The essential IT tools for small businesses

SmallBusiness.co.uk sorts out the must-haves from the nice-to-haves in SME technology.

Ian Howlett realised that one laptop wasn’t going to be enough when he started his software company, Publisha. Unfortunately, however, that’s all he had.

In order to get a printer, he convinced a former employer to give him a broken one, which he duly repaired. Then he had a lucky break when a friend gave him a scanner/copier that had never been used. For Howlett, this was enough to get going. ‘You probably don’t need everything you think you need. A mono laser printer is fine and even the most basic laptop today has everything you require to start up.’

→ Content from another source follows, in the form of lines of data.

Lemma nodup_parts xs1 (x : nid) xs2 :
  NoDup (xs1 ++ x :: xs2) →
  NoDup xs1 ∧ NoDup xs2 ∧ x ∉ xs1 ∧ x ∉ xs2 ∧ (∀ y, y ∈ xs1 → y ∉ xs2) ∧ NoDup (xs1 ++ xs2).
Proof.
  intros (H1 & H2 & [H3 H4]%NoDup_cons)%NoDup_app. split_and!; try done.
  - set_solver.
  - set_solver.
  - apply NoDup_app. split_and!; [done|set_solver|done].
Qed.

Lemma link_in_ok m xs1 x xs2 :
  NoDup (xs1 ++ x :: xs2) → linked m L None (xs1 ++ xs2) None →
  linked (link_in m L xs1 x xs2) L None (xs1 ++ x :: xs2) None.
Proof.
  intros (H1 & H2 & Hx1 & Hx2 & Hd & _)%nodup_parts [Hl1 Hl2]%linked_app. unfold link_in.
  apply linked_app. split; [|split].
  - apply relink_frame; [intros y [|Hy]%hd_in; [done|]; set_solver|].
    apply (relink_next _ _ _ (hd_or xs2 None)); [done|]. by apply linked_insert.
  - rewrite relink_other; [rewrite relink_other; [by rewrite lookup_insert_eq|]|].
    + intros [|]%last_in; [done|by apply Hx1].
    + intros [|]%hd_in; [done|by apply Hx2].
  - apply relink_prev with (p := last_or None xs1); [done|].
    apply relink_frame; [intros y [|Hy]%last_in; [done|by apply Hd]|]. by apply linked_insert.
Qed.

Lemma link_out_ok m xs1 x xs2 :
  NoDup (xs1 ++ x :: xs2) → linked m L None (xs1 ++ x :: xs2) None →
  linked (link_out m xs1 x xs2) L None (xs1 ++ xs2) None.
Proof.
  intros (H1 & H2 & Hx1 & Hx2 & Hd & _)%nodup_parts [Hl1 [_ Hl2]]%linked_app. unfold link_out.
  apply linked_insert; [set_solver|]. apply linked_app. split.
  - apply relink_frame; [intros y [|Hy]%hd_in; [done|]; set_solver|].
    by apply (relink_next _ _ _ (hd_or (x :: xs2) None)).
  - apply relink_prev with (p := Some x); [done|].
    apply relink_frame; [intros y [|Hy]%last_in; [done|by apply Hd]|done].
Qed.

(** Which nodes they change. *)
Lemma link_in_frame m xs1 x xs2 y :
  y ∉ xs1 ++ xs2 → y ≠ x → link_in m L xs1 x xs2 !! y = m !! y.
Proof.
  intros Hy Hne. unfold link_in. rewrite !relink_other; [by rewrite lookup_insert_ne| |].
  - intros [|]%last_in; [done|set_solver].
  - intros [|]%hd_in; [done|set_solver].
Qed.

Lemma link_out_frame m xs1 x xs2 y :
  y ∉ xs1 ++ x :: xs2 → link_out m xs1 x xs2 !! y = m !! y.
Proof.
  intros Hy. unfold link_out. rewrite lookup_insert_ne by set_solver. rewrite !relink_other.
  - done.
  - intros [|]%last_in; [done|set_solver].
  - intros [|]%hd_in; [done|set_solver].
Qed.
End relink.

Section ops.
Context (h : lmem) (σ : gmap lid (list nid)) (Hrep : lrep h σ).

(** Any operation that links a free node in, or one node out, keeps the
    representation. *)
Lemma rep_link_in L xs1 xs2 x :
  σ !! L = Some (xs1 ++ xs2) → free σ x →
  lrep (mk_lmem (link_in (nodes h) L xs1 x xs2) (<[L := list_of (xs1 ++ x :: xs2)]> (lists h)))
    (<[L := xs1 ++ x :: xs2]> σ).
Proof.
  intros HL Hf. destruct (rep_list h σ Hrep L _ HL) as (_ & Hnd & Hl).
  pose proof (Hf L _ HL) as Hx.
  assert (NoDup (xs1 ++ x :: xs2)) as Hnd'.
  { apply NoDup_Permutation_proper with (x :: xs1 ++ xs2); [by rewrite Permutation_middle|].
    by apply NoDup_cons. }
  apply (rep_update h σ Hrep L (xs1 ++ xs2) _ x); try done; try (by left).
  - intros. by apply link_in_frame.
  - by apply link_in_ok.
  - intros y v Hy _. left. set_solver.
  - intros y. set_solver.
Qed.

Lemma rep_link_out L xs1 xs2 x :
  σ !! L = Some (xs1 ++ x :: xs2) →
  lrep (mk_lmem (link_out (nodes h) xs1 x xs2) (<[L := list_of (xs1 ++ xs2)]> (lists h)))
    (<[L := xs1 ++ xs2]> σ).
Proof.
  intros HL. destruct (rep_list h σ Hrep L _ HL) as (_ & Hnd & Hl).
  pose proof (nodup_parts xs1 x xs2 Hnd) as (_ & _ & _ & _ & _ & Hnd').
  apply (rep_update h σ Hrep L (xs1 ++ x :: xs2) _ x); try done; try (right; set_solver).
  - intros. by apply link_out_frame.
  - by apply link_out_ok.
  - intros y v Hy Hv. destruct (decide (y = x)) as [->|Hne]; [|left; set_solver].
    right. unfold link_out in Hv. rewrite lookup_insert_eq in Hv. by injection Hv as <-.
  - intros y. set_solver.
Qed.
End ops.

(** The nodes on both sides of a place in a list. *)
Inductive side (m : gmap nid tt_lnode_t) : option nid → Prop :=
  | side_none : side m None
  | side_some y v : m !! y = Some v → side m (Some y).

Section code.
Context (h : lmem) (σ : gmap lid (list nid)) (Hrep : lrep h σ).

Lemma side_last L xs1 xs2 : σ !! L = Some (xs1 ++ xs2) → side (nodes h) (last_or None xs1).
Proof.
  intros HL. destruct (rep_list h σ Hrep L _ HL) as (_ & _ & Hl).
  destruct (snoc_cases xs1) as [->|(ys & y & ->)]; [constructor|].
  rewrite last_or_app. rewrite <- app_assoc in Hl. econstructor. by eapply linked_at.
Qed.
Lemma side_hd L xs1 xs2 : σ !! L = Some (xs1 ++ xs2) → side (nodes h) (hd_or xs2 None).
Proof.
  intros HL. destruct (rep_list h σ Hrep L _ HL) as (_ & _ & Hl).
  destruct xs2 as [|y ys]; [constructor|]. econstructor. by eapply linked_at.
Qed.

Lemma last_ne_x L xs1 xs2 x : σ !! L = Some (xs1 ++ xs2) → free σ x → last_or None xs1 ≠ Some x ∧ hd_or xs2 None ≠ Some x.
Proof.
  intros HL Hf. pose proof (Hf L _ HL). split.
  - intros [|]%last_in; [done|set_solver].
  - intros [|]%hd_in; [done|set_solver].
Qed.

Lemma list_of_more (xs1 : list nid) x xs2 :
  u32 (u32 (zlen (xs1 ++ xs2)) + 1) = u32 (zlen (xs1 ++ x :: xs2)).
Proof. rewrite u32_add_l, !zlen_app, zlen_cons. f_equal. lia. Qed.
Lemma list_of_less (xs1 : list nid) x xs2 :
  u32 (u32 (zlen (xs1 ++ x :: xs2)) - 1) = u32 (zlen (xs1 ++ xs2)).
Proof.
  unfold Z.sub. rewrite u32_add_l, !zlen_app, zlen_cons. f_equal. lia.
Qed.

The cloud helps start-ups too. ‘We use shared hosting with a company abroad that has a big web server and they give you a small part of it,’ he says. ‘You can scale that up or down really easily if you need to and pay month by month.’

Not all businesses can bootstrap quite so easily. While office essentials can be relatively cheap, Rhydian Lewis, chief executive of money lending company RateSetter, needed a relatively intricate technology to run his web-based service.

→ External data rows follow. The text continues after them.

Lemma sl_push_tail_code L x xs : σ !! L = Some xs → is_Some (snext h !! x) → free σ x →
  gives h (tt_slist_push_tail L x h) tt (<[L := xs ++ [x]]> σ).
Proof.
  intros HL [n Hx] Hf. pose proof (sr_free h σ Hrep x n Hx Hf) as ->.
  destruct (sr_list h σ Hrep L _ HL) as (El & Hnd & Hc). pose proof (Hf L xs HL) as Hxs.
  unfold tt_slist_push_tail. rewrite (bind_step _ _ _ _ _ (tail_code L xs HL)). srun.
  assert (NoDup (xs ++ [x])) as Hnd' by (apply NoDup_app; split_and!; [done|set_solver|apply NoDup_singleton]).
  destruct (snoc_cases xs) as [->|(ys & t & ->)]; [|rewrite last_or_app; cbn [last_or]].
  - srun. apply gives_intro; [|same_dom..]. apply (srep_update h σ Hrep L [] [x] x); try done; [by left|set_solver..].
  - pose proof (chain_at _ _ _ _ _ Hc) as Et. srun.
    apply NoDup_app in Hnd as (_ & Hd & _). assert (t ∉ ys) by set_solver. assert (t ≠ x) by set_solver.
    rewrite <- (insert_id (shead h) L (hd_or ((ys ++ [t]) ++ [x]) None)); [apply gives_intro|].
    + apply (srep_update h σ Hrep L (ys ++ [t]) ((ys ++ [t]) ++ [x]) x); try done; [by left|..].
      * intros y Hy _. rewrite lookup_insert_ne; set_solver.
      * apply chain_app. split; [by eapply chain_relink|]. simpl. by rewrite lookup_insert_ne.
      * intros y n [|]; left; set_solver.
      * intros y. set_solver.
    + same_dom.
    + same_dom.
    + rewrite El. by destruct ys.
Qed.
Lemma rotl32_bits x r n : is_u32 x → 0 < r < 32 → 0 ≤ n →
  Z.testbit (rotl32 x r) n = (n <? 32) && Z.testbit x ((n - r) mod 32).
Proof.
  intros Hx Hr Hn. unfold rotl32. rewrite Z.lor_spec, u32_bits, Z.shiftr_spec, Z.shiftl_spec by lia.
  destruct (Z.ltb_spec n 32); cbn [andb]; [|by rewrite bits_above by (done || lia)].
  destruct (Z.le_gt_cases r n).
  - rewrite Z.mod_small by lia. rewrite (bits_above x (n + (32 - r))) by (done || lia). by rewrite orb_false_r.
  - rewrite Z.testbit_neg_r by lia. cbn [orb]. f_equal.
    symmetry. rewrite <- (Z.mod_small (n + (32 - r)) 32) by lia. rewrite <- Z_mod_plus_full with (b := 1).
    f_equal. lia.
Qed.

Lemma rotl32_u32 x r : is_u32 x → 0 < r < 32 → is_u32 (rotl32 x r).
Proof.
  intros Hx Hr. apply is_u32_bits.
  - unfold rotl32. apply Z.lor_nonneg. split; [apply u32_range|].
    apply Z.shiftr_nonneg. unfold is_u32 in *. lia.
  - intros n Hn. rewrite rotl32_bits by (done || lia). by rewrite (proj2 (Z.ltb_ge n 32)).
Qed.

Lemma rotl32_inv x r : is_u32 x → 0 < r < 32 → rotl32 (rotl32 x r) (32 - r) = x.
Proof.
  intros Hx Hr. apply Z.bits_inj'. intros n Hn.
  rewrite !rotl32_bits by (try apply rotl32_u32; done || lia || (apply Z.mod_pos_bound; lia)).
  destruct (Z.ltb_spec n 32); cbn [andb]; [|by rewrite bits_above by (done || lia)].
  rewrite (proj2 (Z.ltb_lt _ 32)) by (apply Z.mod_pos_bound; lia). cbn [andb]. f_equal.
  rewrite Zminus_mod_idemp_l. rewrite <- (Z.mod_small n 32) at 2 by lia.
  rewrite <- Z_mod_plus_full with (b := 1). f_equal. lia.
Qed.

(** ** The steps are bijections *)

(** A map of 32-bit values with an inverse. *)
Definition reversible (f : Z → Z) : Prop :=
  (∀ x, is_u32 x → is_u32 (f x)) ∧ ∃ g, ∀ x, is_u32 x → g (f x) = x.

Lemma reversible_inj f x y : reversible f → is_u32 x → is_u32 y → f x = f y → x = y.
Proof. intros [_ [g Hg]] Hx Hy E. rewrite <- (Hg x Hx), <- (Hg y Hy). by rewrite E. Qed.

Lemma reversible_comp f f' : reversible f → reversible f' → reversible (λ x, f' (f x)).
Proof.
  intros [Hf [g Hg]] [Hf' [g' Hg']]. split; [auto|]. exists (λ x, g (g' x)). intros x Hx.
  by rewrite Hg', Hg by auto.
Qed.

Lemma reversible_ext f f' : (∀ x, f x = f' x) → reversible f → reversible f'.
Proof.
  intros E [Hf [g Hg]]. split; [intros x Hx; rewrite <- E; auto|]. exists g. intros x Hx. rewrite <- E. auto.
Qed.

Lemma reversible_id : reversible (λ x, x).
Proof. split; [auto|]. by exists (λ x, x). Qed.

Lemma reversible_lxor k : is_u32 k → reversible (λ x, Z.lxor x k).
Proof.
  intros Hk. split; [intros; by apply lxor_u32|]. exists (λ x, Z.lxor x k). intros. apply lxor_cancel.
Qed.
Lemma reversible_lxor_l k : is_u32 k → reversible (λ x, Z.lxor k x).
Proof.
  intros Hk. split; [intros; by apply lxor_u32|]. exists (λ x, Z.lxor k x). intros. apply lxor_cancel_l.
Qed.

Lemma reversible_mul c c' : u32 (c * c') = 1 → reversible (λ x, u32 (x * c)).
Proof.
  intros Hc. split; [intros; apply u32_range|]. exists (λ x, u32 (x * c')). intros. by apply mul_inv.
Qed.
Lemma demo_absent_map : has_map demo_absent ∅ {[ 1%positive ]}.
Proof.
  destruct demo_map as (σ & Hrep & HF). exists σ. split.
  - destruct Hrep as [H1 H2 H3 H4 H5 H6 H7]. constructor; try assumption.
    + intros i L xs x HL Hxs Hx. destruct (H5 i L xs x HL Hxs Hx) as (bs & _ & _ & Hb).
      by rewrite lookup_empty in Hb.
    + intros bs x. by rewrite lookup_empty.
  - intros x ->%elem_of_singleton. destruct (HF 1%positive) as (? & ? & _); [set_solver|].
    split_and!; [done|done|]. simpl. rewrite lookup_insert_eq. by eexists.
Qed.

Lemma hmap_remove_absent_witness :
  ∃ h', tt_hmap_remove 1 demo_absent = Ret (TT_SUCCESS tt, h') ∧ sm h' = sm demo_absent ∧
    count (hmap h') = 4294967295.
Proof.
  apply (hmap_remove_absent demo_absent ∅ {[ 1%positive ]} 1 [97; 98] demo_absent_map); [set_solver|].
  exists 1%positive, 2. split_and!; [simpl; by rewrite lookup_insert_eq|lia|vm_compute; reflexivity].
Defined.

‘We looked at some off-the-shelf solutions, but they are incredibly expensive,’ says Lewis. ‘Rather than buy it and having to rewire it [for our own purposes], we decided to build it from the ground up [ourselves],’ he explains.

Still, the technology wasn’t cheap. Lewis set about raising £850,000 from 24 private investors in exchange for 45 per cent of the business. ‘It is not the kind of product that you can just get up and running on a small budget and then raise money,’ he says. ‘We needed substantial investment.’

Outsourcing technology is another option for start-ups. Mark Peatey, director of car leasing operator FinanceACar, went through four different international teams before he settled on a UK one to develop the technology for the company’s car finance comparison engine.

‘We offshored to a team in India to do our beta testing but experienced poor project management,’ says Peatey. ‘After three months of that we sought out another provider in China that was much better organised but misunderstood the brief; then Australia, which was way too expensive, and Eastern Europe, which didn’t even get out of the starting blocks.’

Ironically, Peatey found what he was looking for much closer to home: ‘We ended up with a fantastic outsourced British technology team based in Twickenham.’

It cost £100,000 over a period of 18 months. So although there are cheaper technology options for start-ups, especially through the cloud, it’s clear that when it comes to quality IT, significant investment may be needed to get your business up and running.